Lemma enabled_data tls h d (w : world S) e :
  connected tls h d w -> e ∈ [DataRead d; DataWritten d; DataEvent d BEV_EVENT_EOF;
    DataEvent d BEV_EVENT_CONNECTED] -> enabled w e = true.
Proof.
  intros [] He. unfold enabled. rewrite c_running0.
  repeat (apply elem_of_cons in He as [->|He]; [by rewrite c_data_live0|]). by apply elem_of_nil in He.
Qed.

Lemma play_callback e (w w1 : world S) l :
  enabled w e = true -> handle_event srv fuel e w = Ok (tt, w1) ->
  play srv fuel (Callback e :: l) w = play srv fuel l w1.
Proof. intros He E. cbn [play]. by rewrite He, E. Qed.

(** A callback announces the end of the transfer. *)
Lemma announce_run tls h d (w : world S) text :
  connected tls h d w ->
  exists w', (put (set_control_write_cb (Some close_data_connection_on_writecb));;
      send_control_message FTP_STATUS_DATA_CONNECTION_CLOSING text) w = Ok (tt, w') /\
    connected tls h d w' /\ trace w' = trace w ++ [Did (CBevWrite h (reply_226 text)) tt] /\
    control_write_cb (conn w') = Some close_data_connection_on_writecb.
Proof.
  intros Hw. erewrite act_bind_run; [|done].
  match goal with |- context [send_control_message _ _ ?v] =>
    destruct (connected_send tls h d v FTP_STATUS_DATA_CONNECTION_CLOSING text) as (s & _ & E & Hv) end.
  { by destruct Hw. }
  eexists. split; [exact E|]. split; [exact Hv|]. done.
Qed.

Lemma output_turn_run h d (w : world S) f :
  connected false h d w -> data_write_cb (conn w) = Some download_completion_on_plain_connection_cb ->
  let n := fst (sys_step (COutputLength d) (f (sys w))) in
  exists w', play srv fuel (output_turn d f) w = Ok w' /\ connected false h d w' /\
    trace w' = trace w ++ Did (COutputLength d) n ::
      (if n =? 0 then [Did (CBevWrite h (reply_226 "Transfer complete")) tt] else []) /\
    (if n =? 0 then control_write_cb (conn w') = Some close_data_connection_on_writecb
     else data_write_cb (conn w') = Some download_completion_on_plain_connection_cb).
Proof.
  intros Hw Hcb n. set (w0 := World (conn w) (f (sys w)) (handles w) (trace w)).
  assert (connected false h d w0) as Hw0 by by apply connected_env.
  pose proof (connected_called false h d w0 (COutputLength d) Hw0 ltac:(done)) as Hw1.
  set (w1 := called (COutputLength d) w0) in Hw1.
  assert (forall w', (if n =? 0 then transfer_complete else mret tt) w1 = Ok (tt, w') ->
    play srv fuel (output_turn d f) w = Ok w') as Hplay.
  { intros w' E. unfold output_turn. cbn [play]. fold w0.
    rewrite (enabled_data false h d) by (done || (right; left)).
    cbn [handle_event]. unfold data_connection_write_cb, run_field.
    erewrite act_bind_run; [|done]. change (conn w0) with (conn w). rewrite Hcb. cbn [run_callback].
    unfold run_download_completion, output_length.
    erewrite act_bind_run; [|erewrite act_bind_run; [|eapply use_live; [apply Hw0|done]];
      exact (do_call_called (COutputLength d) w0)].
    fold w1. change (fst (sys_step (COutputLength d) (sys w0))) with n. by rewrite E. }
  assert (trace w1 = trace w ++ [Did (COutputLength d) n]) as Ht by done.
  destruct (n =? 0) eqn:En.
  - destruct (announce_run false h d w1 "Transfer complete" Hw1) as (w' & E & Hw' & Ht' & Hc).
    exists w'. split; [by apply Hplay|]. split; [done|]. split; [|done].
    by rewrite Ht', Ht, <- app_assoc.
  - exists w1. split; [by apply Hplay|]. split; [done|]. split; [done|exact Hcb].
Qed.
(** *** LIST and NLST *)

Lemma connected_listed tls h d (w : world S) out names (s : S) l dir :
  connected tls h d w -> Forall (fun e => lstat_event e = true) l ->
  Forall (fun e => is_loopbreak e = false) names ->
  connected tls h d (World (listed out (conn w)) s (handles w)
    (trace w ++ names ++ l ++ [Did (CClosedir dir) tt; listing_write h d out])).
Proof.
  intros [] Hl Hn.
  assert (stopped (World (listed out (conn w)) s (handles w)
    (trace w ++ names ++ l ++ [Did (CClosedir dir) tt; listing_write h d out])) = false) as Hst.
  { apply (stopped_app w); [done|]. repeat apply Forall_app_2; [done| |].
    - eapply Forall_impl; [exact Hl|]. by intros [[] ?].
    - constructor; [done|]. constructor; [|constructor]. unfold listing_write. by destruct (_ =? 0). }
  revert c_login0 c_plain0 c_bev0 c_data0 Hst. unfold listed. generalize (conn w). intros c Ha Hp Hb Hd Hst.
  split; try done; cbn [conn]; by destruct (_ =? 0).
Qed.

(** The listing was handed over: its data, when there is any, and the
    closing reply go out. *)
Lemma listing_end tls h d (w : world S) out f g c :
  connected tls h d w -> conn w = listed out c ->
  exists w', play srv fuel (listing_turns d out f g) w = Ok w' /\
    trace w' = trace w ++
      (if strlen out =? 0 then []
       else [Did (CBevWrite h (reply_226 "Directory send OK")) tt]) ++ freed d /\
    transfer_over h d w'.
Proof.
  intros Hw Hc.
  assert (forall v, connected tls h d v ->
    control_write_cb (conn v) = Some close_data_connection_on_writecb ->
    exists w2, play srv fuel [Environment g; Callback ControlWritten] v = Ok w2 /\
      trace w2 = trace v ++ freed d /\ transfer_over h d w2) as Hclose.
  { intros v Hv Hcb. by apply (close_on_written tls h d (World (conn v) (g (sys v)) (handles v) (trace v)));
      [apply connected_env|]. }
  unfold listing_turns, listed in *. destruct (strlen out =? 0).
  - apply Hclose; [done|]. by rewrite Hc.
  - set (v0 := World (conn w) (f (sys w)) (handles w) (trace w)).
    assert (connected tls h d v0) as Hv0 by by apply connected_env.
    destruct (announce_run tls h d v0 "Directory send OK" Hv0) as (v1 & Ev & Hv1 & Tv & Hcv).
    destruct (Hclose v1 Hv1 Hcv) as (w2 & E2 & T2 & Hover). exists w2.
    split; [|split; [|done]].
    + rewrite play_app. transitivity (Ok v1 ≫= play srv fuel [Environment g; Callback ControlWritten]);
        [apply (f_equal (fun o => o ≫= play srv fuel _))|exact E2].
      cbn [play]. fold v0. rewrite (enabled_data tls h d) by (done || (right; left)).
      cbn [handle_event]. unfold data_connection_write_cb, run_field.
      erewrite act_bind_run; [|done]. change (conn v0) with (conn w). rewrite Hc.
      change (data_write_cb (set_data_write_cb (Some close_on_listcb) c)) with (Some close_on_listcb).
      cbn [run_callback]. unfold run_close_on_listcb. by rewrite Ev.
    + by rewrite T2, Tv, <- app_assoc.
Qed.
———
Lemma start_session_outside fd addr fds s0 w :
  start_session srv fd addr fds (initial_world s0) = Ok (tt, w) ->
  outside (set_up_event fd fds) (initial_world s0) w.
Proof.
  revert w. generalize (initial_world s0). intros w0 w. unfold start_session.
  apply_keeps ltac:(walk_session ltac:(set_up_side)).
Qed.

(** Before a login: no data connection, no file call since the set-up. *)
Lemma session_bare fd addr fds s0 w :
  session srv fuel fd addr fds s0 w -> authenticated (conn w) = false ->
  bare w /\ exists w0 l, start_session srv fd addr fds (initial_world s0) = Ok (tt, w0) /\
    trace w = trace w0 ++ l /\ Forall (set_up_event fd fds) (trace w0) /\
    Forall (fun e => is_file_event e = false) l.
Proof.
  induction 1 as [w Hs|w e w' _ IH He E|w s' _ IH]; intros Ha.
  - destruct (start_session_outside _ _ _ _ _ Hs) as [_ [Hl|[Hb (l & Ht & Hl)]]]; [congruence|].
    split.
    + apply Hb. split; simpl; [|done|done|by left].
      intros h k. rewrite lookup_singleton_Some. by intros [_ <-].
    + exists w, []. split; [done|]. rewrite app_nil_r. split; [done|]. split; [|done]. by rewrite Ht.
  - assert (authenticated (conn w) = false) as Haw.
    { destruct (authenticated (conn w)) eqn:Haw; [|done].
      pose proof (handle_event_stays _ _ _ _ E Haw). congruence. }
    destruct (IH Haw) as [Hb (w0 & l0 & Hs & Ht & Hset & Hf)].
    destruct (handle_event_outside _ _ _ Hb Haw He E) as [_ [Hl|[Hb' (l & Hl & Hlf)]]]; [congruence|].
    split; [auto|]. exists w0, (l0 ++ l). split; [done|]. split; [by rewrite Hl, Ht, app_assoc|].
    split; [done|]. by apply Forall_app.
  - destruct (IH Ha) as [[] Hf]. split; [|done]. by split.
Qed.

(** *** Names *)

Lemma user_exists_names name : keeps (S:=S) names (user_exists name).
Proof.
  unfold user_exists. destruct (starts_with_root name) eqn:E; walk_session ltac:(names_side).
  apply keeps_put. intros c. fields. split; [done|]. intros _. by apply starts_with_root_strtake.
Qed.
———
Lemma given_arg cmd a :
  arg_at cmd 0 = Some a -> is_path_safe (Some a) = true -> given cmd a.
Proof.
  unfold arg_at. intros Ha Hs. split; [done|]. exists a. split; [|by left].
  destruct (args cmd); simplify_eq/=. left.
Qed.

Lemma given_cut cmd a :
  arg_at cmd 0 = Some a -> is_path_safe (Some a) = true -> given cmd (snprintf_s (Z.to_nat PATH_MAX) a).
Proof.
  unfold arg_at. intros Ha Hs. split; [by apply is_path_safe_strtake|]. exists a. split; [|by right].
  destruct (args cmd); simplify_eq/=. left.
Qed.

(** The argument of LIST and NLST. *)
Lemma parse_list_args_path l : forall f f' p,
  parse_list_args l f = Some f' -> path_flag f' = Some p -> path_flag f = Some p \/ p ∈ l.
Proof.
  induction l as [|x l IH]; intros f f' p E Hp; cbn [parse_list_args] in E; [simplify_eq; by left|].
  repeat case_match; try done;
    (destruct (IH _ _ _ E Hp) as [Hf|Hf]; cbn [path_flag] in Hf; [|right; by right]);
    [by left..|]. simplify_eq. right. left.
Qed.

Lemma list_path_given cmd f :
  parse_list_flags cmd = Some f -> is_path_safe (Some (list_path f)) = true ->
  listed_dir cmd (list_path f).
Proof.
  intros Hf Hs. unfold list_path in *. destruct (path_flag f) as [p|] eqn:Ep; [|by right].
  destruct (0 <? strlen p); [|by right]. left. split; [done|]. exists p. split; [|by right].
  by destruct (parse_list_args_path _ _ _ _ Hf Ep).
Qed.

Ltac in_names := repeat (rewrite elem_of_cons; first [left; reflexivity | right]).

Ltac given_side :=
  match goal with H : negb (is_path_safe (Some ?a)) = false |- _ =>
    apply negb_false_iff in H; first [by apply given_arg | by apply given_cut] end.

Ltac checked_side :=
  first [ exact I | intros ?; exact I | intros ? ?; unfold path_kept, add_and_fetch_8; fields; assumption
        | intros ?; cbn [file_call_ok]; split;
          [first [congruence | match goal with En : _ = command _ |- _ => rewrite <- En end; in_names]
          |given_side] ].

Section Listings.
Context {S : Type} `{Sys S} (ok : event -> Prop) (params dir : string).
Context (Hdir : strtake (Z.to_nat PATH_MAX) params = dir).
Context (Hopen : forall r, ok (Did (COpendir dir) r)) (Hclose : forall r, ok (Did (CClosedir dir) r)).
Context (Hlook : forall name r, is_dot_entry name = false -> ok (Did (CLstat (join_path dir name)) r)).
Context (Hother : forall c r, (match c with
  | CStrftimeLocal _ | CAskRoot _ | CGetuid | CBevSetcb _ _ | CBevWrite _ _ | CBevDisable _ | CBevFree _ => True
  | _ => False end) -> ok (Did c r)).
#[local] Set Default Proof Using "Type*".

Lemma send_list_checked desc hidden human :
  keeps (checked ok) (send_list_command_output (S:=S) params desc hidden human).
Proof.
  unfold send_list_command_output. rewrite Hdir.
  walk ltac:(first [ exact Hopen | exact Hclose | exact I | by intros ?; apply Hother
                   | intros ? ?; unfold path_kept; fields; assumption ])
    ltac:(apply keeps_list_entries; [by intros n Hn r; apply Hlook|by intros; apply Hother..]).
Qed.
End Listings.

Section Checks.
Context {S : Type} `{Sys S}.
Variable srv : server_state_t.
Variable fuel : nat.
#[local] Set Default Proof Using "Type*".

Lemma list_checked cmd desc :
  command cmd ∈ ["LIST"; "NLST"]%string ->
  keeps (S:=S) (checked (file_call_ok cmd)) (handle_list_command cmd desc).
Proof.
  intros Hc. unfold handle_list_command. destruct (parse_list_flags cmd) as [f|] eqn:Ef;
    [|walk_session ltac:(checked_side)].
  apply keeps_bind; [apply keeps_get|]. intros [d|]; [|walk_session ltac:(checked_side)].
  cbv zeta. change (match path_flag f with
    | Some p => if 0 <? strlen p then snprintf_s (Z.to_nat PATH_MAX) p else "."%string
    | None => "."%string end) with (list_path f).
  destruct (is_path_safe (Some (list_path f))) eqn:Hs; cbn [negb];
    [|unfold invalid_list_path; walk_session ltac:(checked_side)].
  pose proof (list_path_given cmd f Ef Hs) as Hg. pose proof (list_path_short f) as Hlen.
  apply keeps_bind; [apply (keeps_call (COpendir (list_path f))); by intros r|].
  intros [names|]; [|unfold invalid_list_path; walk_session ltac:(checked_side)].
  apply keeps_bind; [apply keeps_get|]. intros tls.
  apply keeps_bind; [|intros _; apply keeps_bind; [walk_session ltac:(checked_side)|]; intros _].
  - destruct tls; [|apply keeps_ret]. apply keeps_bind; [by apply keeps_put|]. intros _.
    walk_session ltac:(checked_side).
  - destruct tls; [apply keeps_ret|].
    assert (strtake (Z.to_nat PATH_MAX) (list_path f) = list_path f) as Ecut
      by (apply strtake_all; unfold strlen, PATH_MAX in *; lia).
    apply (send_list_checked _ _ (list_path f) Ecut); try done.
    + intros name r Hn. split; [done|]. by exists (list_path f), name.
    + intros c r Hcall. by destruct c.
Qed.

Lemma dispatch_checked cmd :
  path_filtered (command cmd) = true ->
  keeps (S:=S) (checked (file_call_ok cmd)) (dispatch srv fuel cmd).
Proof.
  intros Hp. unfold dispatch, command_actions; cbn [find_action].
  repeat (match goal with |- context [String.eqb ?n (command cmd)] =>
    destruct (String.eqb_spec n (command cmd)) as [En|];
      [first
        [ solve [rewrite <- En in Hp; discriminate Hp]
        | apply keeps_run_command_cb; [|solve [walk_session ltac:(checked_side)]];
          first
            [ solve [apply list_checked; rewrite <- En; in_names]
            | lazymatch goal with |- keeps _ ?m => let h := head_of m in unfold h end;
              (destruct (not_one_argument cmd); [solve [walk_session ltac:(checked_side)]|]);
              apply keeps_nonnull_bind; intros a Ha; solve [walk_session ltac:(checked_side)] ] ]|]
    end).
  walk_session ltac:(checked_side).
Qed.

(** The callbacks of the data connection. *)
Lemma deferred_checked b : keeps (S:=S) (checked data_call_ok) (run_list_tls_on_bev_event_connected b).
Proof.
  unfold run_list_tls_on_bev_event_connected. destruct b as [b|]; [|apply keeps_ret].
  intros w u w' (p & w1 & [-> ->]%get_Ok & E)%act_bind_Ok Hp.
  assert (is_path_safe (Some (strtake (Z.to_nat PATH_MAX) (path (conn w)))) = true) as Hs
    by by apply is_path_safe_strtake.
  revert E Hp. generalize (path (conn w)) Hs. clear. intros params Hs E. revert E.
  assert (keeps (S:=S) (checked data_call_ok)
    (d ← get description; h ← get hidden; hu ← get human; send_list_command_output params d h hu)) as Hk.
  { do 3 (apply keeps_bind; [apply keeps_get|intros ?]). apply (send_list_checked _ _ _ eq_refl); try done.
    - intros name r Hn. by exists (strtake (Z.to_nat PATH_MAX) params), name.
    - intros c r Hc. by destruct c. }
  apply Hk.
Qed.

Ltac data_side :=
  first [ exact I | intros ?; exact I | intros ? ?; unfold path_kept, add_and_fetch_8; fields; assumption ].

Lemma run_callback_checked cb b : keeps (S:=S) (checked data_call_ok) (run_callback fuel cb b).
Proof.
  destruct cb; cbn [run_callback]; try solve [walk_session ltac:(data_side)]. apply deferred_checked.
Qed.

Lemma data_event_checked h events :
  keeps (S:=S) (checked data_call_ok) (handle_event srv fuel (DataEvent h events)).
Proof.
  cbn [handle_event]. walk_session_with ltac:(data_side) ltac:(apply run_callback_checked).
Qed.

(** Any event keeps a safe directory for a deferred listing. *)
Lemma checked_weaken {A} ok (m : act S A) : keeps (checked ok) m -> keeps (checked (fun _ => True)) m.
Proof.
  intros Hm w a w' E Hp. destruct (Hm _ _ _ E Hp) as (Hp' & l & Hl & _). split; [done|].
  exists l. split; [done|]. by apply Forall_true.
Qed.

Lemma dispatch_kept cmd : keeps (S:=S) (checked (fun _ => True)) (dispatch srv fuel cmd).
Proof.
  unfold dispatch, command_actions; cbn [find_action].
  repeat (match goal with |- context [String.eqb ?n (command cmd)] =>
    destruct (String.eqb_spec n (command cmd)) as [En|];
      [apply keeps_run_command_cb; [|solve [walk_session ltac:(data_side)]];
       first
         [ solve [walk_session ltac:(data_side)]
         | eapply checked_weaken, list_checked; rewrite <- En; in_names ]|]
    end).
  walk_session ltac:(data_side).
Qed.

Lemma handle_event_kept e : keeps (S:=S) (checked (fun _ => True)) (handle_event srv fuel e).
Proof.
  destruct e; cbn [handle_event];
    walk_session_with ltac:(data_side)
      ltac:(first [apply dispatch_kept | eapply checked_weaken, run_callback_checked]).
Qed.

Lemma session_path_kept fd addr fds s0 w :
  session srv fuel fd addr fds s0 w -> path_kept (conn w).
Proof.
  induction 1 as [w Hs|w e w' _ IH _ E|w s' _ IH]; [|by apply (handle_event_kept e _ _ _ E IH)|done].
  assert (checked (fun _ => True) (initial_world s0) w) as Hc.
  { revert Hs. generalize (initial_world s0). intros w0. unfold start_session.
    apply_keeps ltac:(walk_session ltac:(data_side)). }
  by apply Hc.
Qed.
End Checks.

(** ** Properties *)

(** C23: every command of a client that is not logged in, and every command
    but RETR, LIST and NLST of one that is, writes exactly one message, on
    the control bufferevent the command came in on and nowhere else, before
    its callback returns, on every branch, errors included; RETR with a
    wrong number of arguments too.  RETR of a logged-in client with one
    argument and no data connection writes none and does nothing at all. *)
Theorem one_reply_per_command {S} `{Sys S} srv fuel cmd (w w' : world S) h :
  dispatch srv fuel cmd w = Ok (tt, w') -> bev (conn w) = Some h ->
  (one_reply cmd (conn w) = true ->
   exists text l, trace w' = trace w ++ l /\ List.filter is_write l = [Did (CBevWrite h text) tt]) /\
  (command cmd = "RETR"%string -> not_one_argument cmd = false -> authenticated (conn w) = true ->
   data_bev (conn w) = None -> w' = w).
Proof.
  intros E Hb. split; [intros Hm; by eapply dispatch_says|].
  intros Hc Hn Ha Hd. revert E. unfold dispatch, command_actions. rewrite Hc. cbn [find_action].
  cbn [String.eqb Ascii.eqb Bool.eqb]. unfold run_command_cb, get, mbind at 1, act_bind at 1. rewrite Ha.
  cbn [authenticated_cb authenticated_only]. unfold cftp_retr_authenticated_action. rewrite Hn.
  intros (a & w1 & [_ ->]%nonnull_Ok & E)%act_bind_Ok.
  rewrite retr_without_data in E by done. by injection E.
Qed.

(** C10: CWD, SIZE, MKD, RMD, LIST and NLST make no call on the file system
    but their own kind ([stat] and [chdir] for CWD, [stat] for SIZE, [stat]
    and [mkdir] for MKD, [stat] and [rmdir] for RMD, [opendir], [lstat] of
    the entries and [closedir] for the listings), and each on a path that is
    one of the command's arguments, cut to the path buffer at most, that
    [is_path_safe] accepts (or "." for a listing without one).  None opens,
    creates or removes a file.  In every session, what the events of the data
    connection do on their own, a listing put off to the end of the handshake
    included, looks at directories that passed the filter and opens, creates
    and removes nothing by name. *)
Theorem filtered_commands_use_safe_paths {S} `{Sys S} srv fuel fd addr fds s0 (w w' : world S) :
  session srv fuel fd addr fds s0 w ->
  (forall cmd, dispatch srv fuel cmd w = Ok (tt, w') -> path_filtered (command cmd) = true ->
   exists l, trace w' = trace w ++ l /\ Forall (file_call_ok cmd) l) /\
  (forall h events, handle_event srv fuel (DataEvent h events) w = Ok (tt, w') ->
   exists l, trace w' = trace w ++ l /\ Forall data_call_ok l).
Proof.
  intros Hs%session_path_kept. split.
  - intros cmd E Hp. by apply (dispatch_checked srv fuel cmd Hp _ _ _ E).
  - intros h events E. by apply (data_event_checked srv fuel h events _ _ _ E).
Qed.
———
**Exercise prompt**
Reproduce, character for character, only the lines of the preceding data that start at the line with "erewrite act_bind_run; [|erewrite" and end at the line with "Lemma connected_listed tls", both included.

**Output for this task**
    erewrite act_bind_run; [|erewrite act_bind_run; [|eapply use_live; [apply Hw0|done]];
      exact (do_call_called (COutputLength d) w0)].
    fold w1. change (fst (sys_step (COutputLength d) (sys w0))) with n. by rewrite E. }
  assert (trace w1 = trace w ++ [Did (COutputLength d) n]) as Ht by done.
  destruct (n =? 0) eqn:En.
  - destruct (announce_run false h d w1 "Transfer complete" Hw1) as (w' & E & Hw' & Ht' & Hc).
    exists w'. split; [by apply Hplay|]. split; [done|]. split; [|done].
    by rewrite Ht', Ht, <- app_assoc.
  - exists w1. split; [by apply Hplay|]. split; [done|]. split; [done|exact Hcb].
Qed.
(** *** LIST and NLST *)

Lemma connected_listed tls h d (w : world S) out names (s : S) l dir :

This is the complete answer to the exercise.